## WHAT YOU HAVE TO DO:
Each line from the start of the data below through the one containing "if negb (payment_status_eqb" must be reproduced exactly.

## GIVEN ENTRIES:
(** The amount of the recovery payment: the stored [total_amount], or, when
    it is zero or absent, the amount recomputed from the slot's rate and the
    two timestamps, or else the default amount 5. *)
Definition recovery_amount (e : env) (ticketId : Z) (ticket : ticket) (s : db)
    : result Q :=
  if amount_missing (total_amount ticket) then
    match get e 2 (select_ticket_join_slot s ticketId) with
    | Err x => Err x
    | Ok slotInfo =>
        match slotInfo, check_out_time ticket with
        | Some (_, ps), Some checkOutTime =>
            let durationHours := diff_hours checkOutTime (check_in_time ticket) in
            Ok (totalCost durationHours (hourly_rate ps))
        | _, _ => Ok 5%Q   (* "Default amount if calculation fails" *)
        end
    end
  else Ok (to_number (total_amount ticket)).

(** The end of GET /cashier/receipt/:id: the receipt join and the page. *)
Definition render_receipt (e : env) (ticketId : Z) (s : db) : response * db :=
  match get e 4 (select_receipt s ticketId) with
  | Err _ => (render_error 500 "Error" "Failed to load receipt", s)
  | Ok None =>
      (render_error 404 "Receipt Not Found"
         "The requested receipt does not exist. Payment record may be missing.", s)
  | Ok (Some row) => (render "cashier/receipt" (page_receipt row), s)
  end.

(** GET /cashier/receipt/:id, with the recovery of a missing payment row. *)
Definition get_receipt (e : env) (ticketId : Z) (s : db) : response * db :=
  match get e 0 (select_ticket s ticketId) with
  | Err _ => (render_error 500 "Error" "Failed to load receipt", s)
  | Ok None =>
      (render_error 404 "Ticket Not Found"
         "The requested parking ticket does not exist.", s)
  | Ok (Some ticket) =>
    if negb (payment_status_eqb (t_payment_status ticket) paid) then
      (render_error 400 "Payment Required"
         "This ticket has not been paid yet. Please process payment first.", s)
    else
      match get e 1 (select_payment s ticketId) with
      | Err _ => (render_error 500 "Error" "Failed to load receipt", s)
      | Ok (Some _) => render_receipt e ticketId s
      | Ok None =>
        let recoveryReceiptNumber := date_now e in
        match recovery_amount e ticketId ticket s with
        | Err _ => (contact_administrator, s)
        | Ok paymentAmount =>
          match run e 3 (insert_payment s ticketId paymentAmount "cash" "RECOVERY"
                           (session_user e) recoveryReceiptNumber
                           "Payment record recovered automatically") with
          | Err _ => (contact_administrator, s)
          | Ok (s1, _) => render_receipt e ticketId s1
          end
        end
      end
  end.

(** POST /cashier/shift/open *)
Definition post_shift_open (e : env) (b : shift_open_body) (s : db)
    : response * db :=
  match run e 0 (insert_shift s (session_user e) (date_today e)
                   (current_timestamp e) (to_number (opening_amount_field b))
                   (shift_notes_field b)) with
  | Err _ => (redirect cashier_shift_open "error=Failed to open shift", s)
  | Ok (s1, lastID) =>
      match run e 1 (insert_audit_log s1 (session_user e) "OPEN_SHIFT" "shifts" lastID) with
      | Ok s2 => (redirect cashier_dashboard "success=Shift opened successfully", s2)
      | Err _ => (no_response, s1)
      end
  end.

End Cashier.

(** ** JSON API (routes/api.js) *)

Module Api.
Import Schema Sql Billing Http.

(** GET /api/tickets/:id/checkout *)
Definition get_tickets_checkout (e : env) (id : Z) (s : db) : response :=
  match get e 0 (Cashier.select_ticket_details s id) with
  | Err _ => json_error 500 "Failed to fetch ticket details"
  | Ok None => json_error 404 "Ticket not found"
  | Ok (Some (pt, ps, v, d)) =>
      let durationHours := diff_hours (date_now e) (check_in_time pt) in
      let totalCost := totalCost durationHours (hourly_rate ps) in
      json_ticket (pt, ps, v, d) (toFixed (binary64 durationHours) 2) totalCost
  end.

End Api.

(** ** Vocabulary of the lifecycle properties and sample data *)

Module Lifecycle.
Import Schema Sql Billing Http Cashier.

(** The Payment rows of a ticket. *)
Definition payments_of (s : db) (ticketId : Z) : list payment :=
  filter (fun p => p_ticket_id p =? ticketId) (payments s).


(** The tickets that reference a slot with [check_out_time] NULL. *)
Definition open_tickets (s : db) (slotId : Z) : list ticket :=
  filter (fun t => (t_slot_id t =? slotId)
                   && match check_out_time t with None => true | Some _ => false end)
         (parking_tickets s).

(** A slot is occupied if and only if exactly one open ticket references it. *)
Definition slot_invariantb (s : db) : bool :=
  forallb (fun sl =>
             Bool.eqb (slot_status_eqb (status sl) occupied)
                      (Nat.eqb (List.length (open_tickets s (slot_id sl))) 1))
          (parking_slots s).

Definition slot_invariant (s : db) : Prop :=
  forall sl, In sl (parking_slots s) ->
             (status sl = occupied <-> List.length (open_tickets s (slot_id sl)) = 1%nat).

(** The outcomes of the routes. *)
Definition checked_in (ticketId : Z) : response :=
  redirect (cashier_ticket ticketId) "success=Vehicle checked in successfully".
Definition checked_out (ticketId : Z) : response :=
  redirect (cashier_receipt ticketId) "success=Vehicle checked out successfully".
Definition slot_unavailable : response :=
  redirect cashier_check_in "error=Selected slot is no longer available".
Definition validation_error : response :=
  redirect cashier_check_in "error=Required fields are missing".
Definition vehicle_rejected : response :=
  redirect cashier_check_in "error=Failed to register vehicle".
Definition payment_failed (ticketId : Z) : response :=
  redirect (cashier_check_out ticketId) "error=Failed to create payment record".
Definition shift_opened : response :=
  redirect cashier_dashboard "success=Shift opened successfully".

Definition is_receipt (r : response) : Prop :=
  exists row, r = render "cashier/receipt" (page_receipt row).

Definition required_fields_missing (b : check_in_body) : bool :=
  match slot_id_field b with
  | None => true
  | Some _ => falsy (license_plate_field b) || falsy (driver_name_field b)
  end.

(** Sample data: the database as [initDatabase] leaves it (foreign keys on,
    one cashier with id 2, slot A01 at the default rate 5.00). *)
Definition slot_A01 (st : slot_status) : slot :=
  {| slot_id := 1; slot_number := "A01"; status := st; hourly_rate := Some 5%Q |}.

Definition fresh_db : db :=
  {| foreign_keys := true; users := [1; 2];
     parking_slots := [slot_A01 vacant];
     vehicles := []; vehicles_seq := 0;
     drivers := []; drivers_seq := 0;
     parking_tickets := []; parking_tickets_seq := 0;
     payments := []; payments_seq := 0;
     shifts := []; shifts_seq := 0;
     audit_logs := [] |}.

(** A request of cashier 2 at the instant [t] on a server in UTC, without
    storage errors. *)
Definition at_time (t : Z) : env := server 0 2 (fun _ => false) t.

(** The same with a storage error at statement [n]. *)
Definition failing_at (n : nat) (t : Z) : env := server 0 2 (Nat.eqb n) t.

Definition arrival (plate : string) : check_in_body :=
  {| slot_id_field := Some 1; license_plate_field := plate;
     make_field := "Toyota"; model_field := "Corolla"; color_field := "white";
     year_field := "2020"; owner_name_field := "A. Owner";
     owner_phone_field := "555"; owner_email_field := "";
     driver_name_field := "D. Driver"; driver_phone_field := "555";
     driver_email_field := ""; id_number_field := "ID1";
     license_number_field := "L1"; address_field := "" |}.

Definition pay (method : string) : check_out_body :=
  {| payment_method_field := method; reference_number_field := "";
     notes_field := "" |}.

(** The database after one check-in into A01 at time 1000. *)
Definition parked_db : db := snd (post_check_in (at_time 1000) (arrival "ABC123") fresh_db).

(** The row written by the check-out UPDATE. *)
Definition paid_row (t : ticket) (ts : Z) (dur total : Q) : ticket :=
  {| ticket_id := ticket_id t; ticket_number := ticket_number t;
     t_slot_id := t_slot_id t; t_vehicle_id := t_vehicle_id t;
     t_driver_id := t_driver_id t; t_cashier_id := t_cashier_id t;
     check_in_time := check_in_time t;
     check_out_time := Some ts; duration_hours := Some dur;
     total_amount := Some total; t_payment_status := paid |}.

(** The requests of the lifecycle, each with the environment it runs in. *)
Inductive request :=
| CheckIn (e : env) (b : check_in_body)
| CheckOut (e : env) (ticketId : Z) (b : check_out_body)
| Receipt (e : env) (ticketId : Z)
| ShiftOpen (e : env) (b : shift_open_body).

Definition step (q : request) (s : db) : response * db :=
  match q with
  | CheckIn e b => post_check_in e b s
  | CheckOut e id b => post_check_out e id b s
  | Receipt e id => get_receipt e id s
  | ShiftOpen e b => post_shift_open e b s
  end.

(** The requests run one after the other: the responses and the final
    database. *)
Fixpoint exec (qs : list request) (s : db) : list response * db :=
  match qs with
  | [] => ([], s)
  | q :: qs' =>
      let '(r, s1) := step q s in
      let '(rs, s2) := exec qs' s1 in
      (r :: rs, s2)
  end.

(** The database after the parked vehicle of [parked_db] has checked out
    and paid cash, 1 h 12 min after its arrival. *)
Definition settled_db : db :=
  snd (post_check_out (at_time 4321000) 1 (pay "cash") parked_db).

(** A vehicle leaves, another one takes the slot, and the check-out form of
    the first ticket is submitted a second time. *)
Definition resubmitted_check_out : list request :=
  [ CheckIn (at_time 1000) (arrival "ABC123");
    CheckOut (at_time 4321000) 1 (pay "cash");
    CheckIn (at_time 5000000) (arrival "XYZ789");
    CheckOut (at_time 6000000) 1 (pay "cash") ].

(** The shift is opened twice on the same day. *)
Definition opening : shift_open_body :=
  {| opening_amount_field := Some 100%Q; shift_notes_field := "" |}.

Definition shift_opened_twice : list request :=
  [ ShiftOpen (at_time 1000) opening; ShiftOpen (at_time 2000) opening ].

(** A check-out whose Payment insert was rejected: ticket 1 is paid and has
    no Payment row. *)
Definition unpaid_db : db :=
  snd (post_check_out (at_time 4321000) 1 (pay "bitcoin") parked_db).

(** A paid ticket without Payment row, stored amount and check-out time. *)
Definition orphan_db : db :=
  set_parking_tickets parked_db
    [ {| ticket_id := 1; ticket_number := 1000; t_slot_id := 1;
         t_vehicle_id := 1; t_driver_id := 1; t_cashier_id := 2;
         check_in_time := 1000; check_out_time := None;
         duration_hours := None; total_amount := None;
         t_payment_status := paid |} ]
    1.

(** The Payment row written by the recovery path. *)
Definition recovery_payment (e : env) (pid ticketId : Z) (amt : Q) : payment :=
  {| payment_id := pid; p_ticket_id := ticketId; amount := amt;
     payment_method := "cash"; reference_number := "RECOVERY";
     p_cashier_id := session_user e; receipt_number := date_now e;
     p_notes := "Payment record recovered automatically" |}.

(** The same database on a connection without [PRAGMA foreign_keys = ON]. *)
Definition without_foreign_keys (s : db) : db :=
  {| foreign_keys := false; users := users s;
     parking_slots := parking_slots s;
     vehicles := vehicles s; vehicles_seq := vehicles_seq s;
     drivers := drivers s; drivers_seq := drivers_seq s;
     parking_tickets := parking_tickets s;
     parking_tickets_seq := parking_tickets_seq s;
     payments := payments s; payments_seq := payments_seq s;
     shifts := shifts s; shifts_seq := shifts_seq s;
     audit_logs := audit_logs s |}.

## RESPONSE FOR THIS EXERCISE:
(** The amount of the recovery payment: the stored [total_amount], or, when
    it is zero or absent, the amount recomputed from the slot's rate and the
    two timestamps, or else the default amount 5. *)
Definition recovery_amount (e : env) (ticketId : Z) (ticket : ticket) (s : db)
    : result Q :=
  if amount_missing (total_amount ticket) then
    match get e 2 (select_ticket_join_slot s ticketId) with
    | Err x => Err x
    | Ok slotInfo =>
        match slotInfo, check_out_time ticket with
        | Some (_, ps), Some checkOutTime =>
            let durationHours := diff_hours checkOutTime (check_in_time ticket) in
            Ok (totalCost durationHours (hourly_rate ps))
        | _, _ => Ok 5%Q   (* "Default amount if calculation fails" *)
        end
    end
  else Ok (to_number (total_amount ticket)).

(** The end of GET /cashier/receipt/:id: the receipt join and the page. *)
Definition render_receipt (e : env) (ticketId : Z) (s : db) : response * db :=
  match get e 4 (select_receipt s ticketId) with
  | Err _ => (render_error 500 "Error" "Failed to load receipt", s)
  | Ok None =>
      (render_error 404 "Receipt Not Found"
         "The requested receipt does not exist. Payment record may be missing.", s)
  | Ok (Some row) => (render "cashier/receipt" (page_receipt row), s)
  end.

(** GET /cashier/receipt/:id, with the recovery of a missing payment row. *)
Definition get_receipt (e : env) (ticketId : Z) (s : db) : response * db :=
  match get e 0 (select_ticket s ticketId) with
  | Err _ => (render_error 500 "Error" "Failed to load receipt", s)
  | Ok None =>
      (render_error 404 "Ticket Not Found"
         "The requested parking ticket does not exist.", s)
  | Ok (Some ticket) =>
    if negb (payment_status_eqb (t_payment_status ticket) paid) then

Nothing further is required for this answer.